- [Aim of the exercise] Repeat only the stretch of lines below that runs from the line with "Definition tundra_rule (lat" through the line with "assert (mapM (fun q", unaltered.

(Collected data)
━━━━

(** * Verification of the environmental-value synthesis engine

    Shallow embedding of [envpredictor/predictor.py] (class
    [HighAccuracyEnvironmentalPredictor]) and [envpredictor/region.py].

    Number model.  Python floats are idealised:
    - coordinates are rationals ([Q]): the rule cascade only compares them
      with decimal literals, so the classifier computes;
    - synthesized values are real numbers ([R]): they go through [exp],
      [sin], [cos] and [sqrt].  Rounding of binary floating point is not
      modelled. *)

From Stdlib Require Import Reals QArith Qabs Qreals Lra Lia List String Ascii ZArith Bool.
From Stdlib Require Lqa Qround.
Import ListNotations.

(* ================================================================== *)
(** * region.py *)

Inductive RegionType : Type :=
| OCEAN | COASTAL | FOREST_TROPICAL | FOREST_TEMPERATE | GRASSLAND
| DESERT | TUNDRA | URBAN | MOUNTAIN | AGRICULTURAL.

(** The value of each member of the Python [Enum]. *)
Definition RegionType_value (r : RegionType) : Z :=
  match r with
  | OCEAN => 1 | COASTAL => 2 | FOREST_TROPICAL => 3 | FOREST_TEMPERATE => 4
  | GRASSLAND => 5 | DESERT => 6 | TUNDRA => 7 | URBAN => 8
  | MOUNTAIN => 9 | AGRICULTURAL => 10
  end%Z.

Definition RegionType_eqb (a b : RegionType) : bool :=
  Z.eqb (RegionType_value a) (RegionType_value b).

(* ================================================================== *)
(** * The rule cascade of [_determine_region_type] *)

Module Cascade.

Local Open Scope Q_scope.

(** Python's [x < y] on coordinates. *)
Definition ltb (x y : Q) : bool := negb (Qle_bool y x).

(** Python's chained comparison [a < x < b]. *)
Definition between (a x b : Q) : bool := ltb a x && ltb x b.

Definition major_cities : list (Q * Q) :=
[ (40.7, -74.0); (51.5, -0.1); (35.7, 139.7); (19.1, 72.9);
  (34.1, -118.2); (41.9, 12.5); (-23.5, -46.6); (30.0, 31.2);
  (39.9, 116.4); (55.8, 37.6) ].

(** The body of the [for city_lat, city_lon in major_cities] loop: the loop
  returns at the first city whose box contains the point. *)
Definition in_city_box (lat lon : Q) (city : Q * Q) : bool :=
let '(city_lat, city_lon) := city in
ltb (Qabs (lat - city_lat)) 1.0 && ltb (Qabs (lon - city_lon)) 1.5.

Definition ocean_rule (lat lon : Q) : bool :=
ltb (Qabs lat) 30 &&
(between 0 lon 20 || between 60 lon 100 || between 140 lon 180 ||
 between (-140) lon (-60) || between (-20) lon 0).

Definition desert_rule (lat lon : Q) : bool :=
(between 15 lat 35 && between (-120) lon (-80)) ||
(between 15 lat 30 && between (-10) lon 50) ||
(between 20 lat 35 && between 50 lon 80) ||
(between (-30) lat (-15) && between 115 lon 150) ||
(between (-30) lat (-15) && between (-80) lon (-60)).

Definition forest_tropical_rule (lat lon : Q) : bool :=
(between (-10) lat 10 && between (-80) lon (-50)) ||
(between (-10) lat 10 && between 10 lon 40) ||
(between (-10) lat 10 && between 90 lon 150).

Definition forest_temperate_rule (lat lon : Q) : bool :=
(between 40 lat 60 && between (-10) lon 30) ||
(between 40 lat 60 && between (-130) lon (-70)) ||
(between 30 lat 50 && between 120 lon 150).

Definition tundra_rule (lat lon : Q) : bool :=
ltb 60 lat || ltb lat (-60).
Lemma select_percentiles_rows (f : list (list xval)) (ps : list Q)
    (h : list xval -> Q -> xval) :
  (forall row p, row ∈ f -> p ∈ ps -> np.quantile_nearest row p = Some (h row p)) ->
  t2.select_percentiles f ps = Some (map (fun row => map (h row) ps) f).
Proof.
  intros Hq. unfold t2.select_percentiles, np.quantile.
  assert (mapM (fun q => mapM (fun row => np.quantile_nearest row q) f) ps
          = Some (map (fun p => map (fun row => h row p) f) ps)) as ->.
  { induction ps as [|p ps IH]; [done|]. cbn [mapM map].
    assert (mapM (fun row => np.quantile_nearest row p) f
            = Some (map (fun row => h row p) f)) as ->.
    { assert (forall row, row ∈ f -> np.quantile_nearest row p = Some (h row p)) as Hp.
      { intros row Hrow. apply Hq; [done|apply list_elem_of_here]. }
      clear Hq IH. induction f as [|row f IH]; [done|]. cbn [mapM map].
      rewrite Hp by apply list_elem_of_here. cbn [mbind option_bind].
      rewrite IH; [done|]. intros row' Hr'. apply Hp. by apply list_elem_of_further. }
    cbn [mbind option_bind]. rewrite IH; [done|].
    intros row p' Hrow Hp'. apply Hq; [done|by apply list_elem_of_further]. }
  cbn [mbind option_bind]. f_equal. apply transpose_map.
Qed.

━━━━

- [Your response]
Definition tundra_rule (lat lon : Q) : bool :=
ltb 60 lat || ltb lat (-60).
Lemma select_percentiles_rows (f : list (list xval)) (ps : list Q)
    (h : list xval -> Q -> xval) :
  (forall row p, row ∈ f -> p ∈ ps -> np.quantile_nearest row p = Some (h row p)) ->
  t2.select_percentiles f ps = Some (map (fun row => map (h row) ps) f).
Proof.
  intros Hq. unfold t2.select_percentiles, np.quantile.
  assert (mapM (fun q => mapM (fun row => np.quantile_nearest row q) f) ps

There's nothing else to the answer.